In the early hours of January 5, the Mexican government scored a triumph in its hitherto unsuccessful war against drug trafficking with the arrest of Ovidio Guzmán, one of the sons of the legendary Joaquín el ‘Chapo’ Guzmán. The operation, carried out in Culiacán, Sinaloa, did not lack its dose of violence: it left 29 dead (including 10 soldiers) and a city besieged for hours by drug traffickers. But, finally, it was successful and it corresponds to the president Andrés Manuel López Obrador (Amlo) as a ‘gift’ for the meeting he had three days later with his American counterpart, Joe Biden.

Biden has introduced fentanyl to the multilateral agenda between the US, Canada and Mexico.

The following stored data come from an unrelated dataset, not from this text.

Lemma compact_run c :
  cache_ok c → cache_compression (cfg c) = true →
  ∃ c', compact_compressed_cache c = (Ok (), c') ∧ compacted c c'.
Proof.
  intros Hok Hc. pose proof (ok_index _ Hok Hc) as Hi.
  set (l := entries_by_offset (cache_index c)).
  assert (∀ x, x ∈ l → entries (cache_index c) !! x.2.1 = Some x.2.2) as Hl
    by (intros x Hx; by apply elem_of_entries_by_offset).
  destruct (compact_fold_run l ∅ 0 c) as (acc & cursor & f' & Hrun & Hcur & Hmax & Hpk);
    [apply Hok|done|apply Hok| |by eapply entries_by_offset_before| |].
  { unfold l. rewrite entries_by_offset_pages. apply NoDup_hiter. }
  { apply Forall_forall. intros x Hx. pose proof (idx_range _ _ Hi _ _ (Hl x Hx)).
    pose proof (idx_next _ _ Hi). lia. }
  destruct Hpk as [P1 P2 P3 P4 P5 P6]. pose proof (ok_max _ Hok) as Hflen.
  assert (cursor ≤ Z.of_nat (length (cache_file c))) as Hcf.
  { destruct l; [cbn in P2; lia|by apply Hmax]. }
  assert (∀ p, acc !! p = entries (cache_index c) !! p ∨ is_Some (entries (cache_index c) !! p)) as Hcase.
  { intros p. destruct (entries (cache_index c) !! p) as [e|] eqn:He; [right; by eexists|left].
    rewrite P3; [done|]. intros (x & -> & Hx)%list_elem_of_fmap. rewrite (Hl x Hx) in He. done. }
  assert (∀ p e, entries (cache_index c) !! p = Some e → (ce_offset e, (p, e)) ∈ l) as Hin
    by (intros p e He; by apply elem_of_entries_by_offset).
  assert (∀ p e', acc !! p = Some e' → p ∈ (λ x, x.2.1) <$> l) as Hdom.
  { intros p e' He'. destruct (entries (cache_index c) !! p) as [e|] eqn:He.
    - apply list_elem_of_fmap. by exists (ce_offset e, (p, e)); split; [|apply Hin].
    - destruct (Hcase p) as [Heq|[? Heq]]; congruence. }
  eexists. split.
  { unfold compact_compressed_cache, mbind, M_bind, gets. cbn. rewrite Hc. cbn. fold l. rewrite Hrun.
    rewrite set_len_run by (cbn; first [apply Hok|lia]). reflexivity. }
  match goal with |- compacted _ ?x => set (c' := x) end.
  assert (length (cache_file c') = Z.to_nat cursor) as Hlen' by apply length_file_set_len.
  assert (∀ n o, 0 ≤ n → 0 ≤ o → o + n ≤ cursor →
    file_read_at n o (cache_file c') = file_read_at n o f') as Hread.
  { intros n o Hn Ho Hon. apply read_set_len; lia. }
  assert (∀ p, cache_is_present c' p = cache_is_present c p) as Hpres.
  { intros p. unfold cache_is_present. cbn. destruct (cache_compression _ && _); [|done].
    unfold index_contains. cbn. apply bool_decide_ext.
    destruct (entries (cache_index c) !! p) as [e|] eqn:He.
    - destruct (P4 _ (Hin _ _ He)) as (off & Ha & _). cbn in Ha. rewrite Ha. split; by eexists.
    - destruct (Hcase p) as [Heq|[? Heq]]; [by rewrite Heq, He|congruence]. }
  assert (∀ p, 0 ≤ p → stored c' p = stored c p) as Hst.
  { intros p Hp. unfold stored, region. rewrite Hpres. destruct (cache_is_present c p); [|done].
    cbn [cfg]. unfold c' at 1 2. cbn. rewrite Hc.
    destruct (entries (cache_index c) !! p) as [e|] eqn:He; cbn.
    - destruct (P4 _ (Hin _ _ He)) as (off & Ha & Hlo & Hhi & Hr). cbn in Ha, Hlo, Hhi, Hr.
      pose proof (idx_range _ _ Hi _ _ He). rewrite Ha. cbn.
      rewrite <-Hr. rewrite <-(Hread _ off) by lia. done.
    - destruct (Hcase p) as [Heq|[? Heq]]; [by rewrite Heq, He|congruence]. }
  split; try done.
  - destruct Hok. split; try done; cbn.
    + fold c'. rewrite length_file_set_len. lia.
    + rewrite length_file_set_len. lia.
    + intros _. rewrite length_file_set_len. split; cbn.
      * intros p e' He'. apply Hdom in He' as Hpd. apply list_elem_of_fmap in Hpd as (x & -> & Hx).
        destruct (P4 x Hx) as (off & Ha & Hlo & Hhi & _). rewrite He' in Ha. injection Ha as ->. cbn.
        pose proof (idx_range _ _ Hi _ _ (Hl x Hx)). lia.
      * intros p q e g He Hg Hne. eapply (P5 p q); eauto.
      * lia.
    + intros p Hp. rewrite Hpres, Hst by done. auto.
    + congruence.
  - apply set_eq. intros p. rewrite !elem_of_dom. cbn.
    destruct (entries (cache_index c) !! p) as [e|] eqn:He.
    + destruct (P4 _ (Hin _ _ He)) as (off & Ha & _). cbn in Ha. rewrite Ha. split; by eexists.
    + destruct (Hcase p) as [Heq|[? Heq]]; [by rewrite Heq, He|congruence].
  - cbn. rewrite length_file_set_len. split; [lia|]. rewrite P2. done.
Qed.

The president of the United States made his first visit to Mexican territory in the context of the summit of the three North American countries, in which Amlo hosted Biden and Canadian Prime Minister Justin Trudeau. There, to the usual topics (migration, trade and regional policy) Another concern was added because it has generated an epidemic of deaths in the United States: fentanyl. It is a synthetic drug produced – among others – by the Sinaloa cartel, whose faction ‘Los Menores’ was led by Ovidio, known as the ‘Mouse’.

What caused this relatively new topic to climb that way on the agenda of the meeting of the three friends? One reason only: the extreme lethality of the substance. In his bilateral talk with Amlo, Biden – already with the son of ‘El Chapo’ behind bars – cleanly called for “joint action to address the fentanyl plague that has killed more than 100,000 Americans”.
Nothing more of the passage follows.